We have two cats both over the age of 22, the equivalent of humans in their 90s.

We also have a beautiful aging Papillon dog, a grande dame of 13 years. Small breed dogs live on average to the age of 16, so my pride and joy, Lili, is a golden oldie in her dotage. For an abomination, I sure love her.

I mean, Lili is cute. No bigger than a football with ears the size of catalpa leaves (hence the breed’s name Papillon – French for butterfly), I couldn’t imagine one person not loving this friendly, fluffy, cuddly dog.

But I’ve watch horrified as frum kids ran from her screaming in terror. Same reaction I get when we’re within 10 feet of Muslims, who definitely revile dogs.

There is a posuk in Mishlei (26:11) that says, “ki kelev shav ell keio (as a dog returns to his vomit), k’sil shoneh beivalto (a fool repeats his error).”

Dog owners know their beloved dogs will eat anything, much of it quite unsavoury.
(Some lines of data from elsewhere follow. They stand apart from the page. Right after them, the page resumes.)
(** X4.  A surrogate is created with any trigger; its construction closure
    yields a lazily created value whose creator returns an instance and a
    destroy callback.  After [load] and the two jobs of the construction
    (the continuation of [create()] and the reaction of [valuePromise]) the
    surrogate is ready, the promises of [load] and of [whenReady] are
    fulfilled, the closure and the creator were each called exactly once and
    the teardown not at all; [get] and [has] of a member that is not safe
    answer from the created instance; and destroying the surrogate calls
    the destroy callback. *)
Theorem construction_succeeds
    devMode ops t serviceFactory safe inj creator instance callback :
  let st0 := run ops (start devMode) in
  let p := nextRef st0.1 in
  let st := run [Create t serviceFactory safe inj; Load (Ref p);
                 ResumeCreate p; React p] st0 in
  (serviceFactory inj).2 = FactoryYields (LazilyCreated creator) ->
  creator inj = CreatorReturns instance callback ->
  isReady (Ref p) st.1 = true /\
  settledAs st.1 (OfValuePromise p) = Fulfilled tt /\
  settledAs st.1 (whenReady (Ref p) st.1) = Fulfilled tt /\
  factoryCalls p st.2 = [(serviceFactory inj).1] /\
  creatorCalls p st.2 = [tt] /\
  teardownCalls p st.2 = [] /\
  (forall prop, safe !! prop = None -> intercepted prop = false ->
     step st.1 (Get p prop) =
       (st.1, [], Normal (Val (default Undefined (instance !! prop)))) /\
     step st.1 (Has p prop) =
       (st.1, [], Normal (Bool (bool_decide (is_Some (instance !! prop)))))) /\
  (step st.1 (Destroy p)).1.2 = [InvokeTeardown p callback].
Proof.
  intros st0 p st Hfac Hcr.
  assert (Inv st0) as HI0 by apply Inv_reachable.
  destruct st0 as [l0 tr0] eqn:Hst0.
  destruct (create_then_load l0 tr0 t serviceFactory safe inj HI0)
    as (HI1 & Hreg & _ & Hf & Hc & Ht & s1 & Hs1 & Hsafe & Hinj & Hrev & Hd & Hg & Hcs).
  rewrite Hfac in Hcs.
  change st with
    (exec (exec (run [Create t serviceFactory safe inj; Load (Ref p)] (l0, tr0))
             (ResumeCreate p)) (React p)).
  simpl in p. fold p in HI1, Hreg, Hf, Hc, Ht, Hs1.
  destruct (run [Create t serviceFactory safe inj; Load (Ref p)] (l0, tr0))
    as [l1 tr1]. simpl in *. clear st.
  unfold exec, step. simpl. unfold resumeCreate.
  rewrite Hs1, Hcs, Hd, Hinj, Hcr. simpl.
  unfold react. simpl. rewrite lookup_insert_eq. simpl.
  unfold isReady, settledAs, whenReady, getServiceRegistration. simpl.
  rewrite Hreg. simpl. rewrite !lookup_insert_eq. simpl.
  calls_simpl. rewrite Hf, Hc, Ht. simpl.
  split_and!; try reflexivity.
  - intros prop Hnone [Hn1 Hn2]%not_intercepted.
    unfold onProxy, get, has. simpl. rewrite !lookup_insert_eq. simpl.
    rewrite Hrev, Hsafe, Hnone. rewrite !decide_False by done.
    simpl. unfold Reflect_get, Reflect_has. simpl.
    by rewrite !lookup_insert_eq.
  - unfold destroy. simpl. by rewrite !lookup_insert_eq, Hreg.
Qed.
I suppose if you are what you eat then dogs are … (you get the point).

And as for a fool, well, yes, if we don’t learn from our mistakes aren’t we destined to repeat them?

I heard the word “kelev,” dog, comes from “ki-lev,” like the heart, or “kulo lev,” meaning all heart, and this is what I have come to understand about dogs. They are loyal, obedient and trusting of their masters, and isn’t that quite analogous to our service to Hashem?

Dogs have a time-honoured place in Perek Shirah with their own song: “Come, let us worship and bow down; let us kneel before our G-d our Maker.” (Psalms 95:6)

When you look into a dog’s eyes, loving you and trusting you back, or watch how they communicate with sound and physical action, it’s hard to think of them as some programmed living thing of blood and sinew, reacting purely on instinct. To me, they are a miracle of Hashem’s creation – complete with a heart and soul.

They comprehend your connection to them and love you unconditionally for it. So how can they be something to be reviled?

Well, then I met my friend’s grandson Yaakov, aged 7, a young up and coming talmid from New York.

It turns out he is a big fan of dogs and helps out sometimes in the neighborhood pet store, taking the dogs for a walk.

The absolute joy and delight in his eyes when I handed him my dog Lili’s leash for a walk one sunny chol hamoed day was vindicating and heartwarming.

I wish those who revile dogs could just see them from mine and Yaakov’s perspective.

And if we are careful with the halachos regarding pets, what could be so wrong with loving and caring for Hashem’s very own invention?

May we all merit the blessings and adoration of Hashem as his loyal and obedient servants.

32 comments on “The Trouble With Dogs

  1. Im surprised no one has mentioned the fact that Dog in Hebrew is Kelev. Which means loyal or like the heart. In addittion the dogs were rewarded for not barking when we left Mitzraim

  2. About the stuffed animals (non-kosher) – its a CHABAD hanhageh.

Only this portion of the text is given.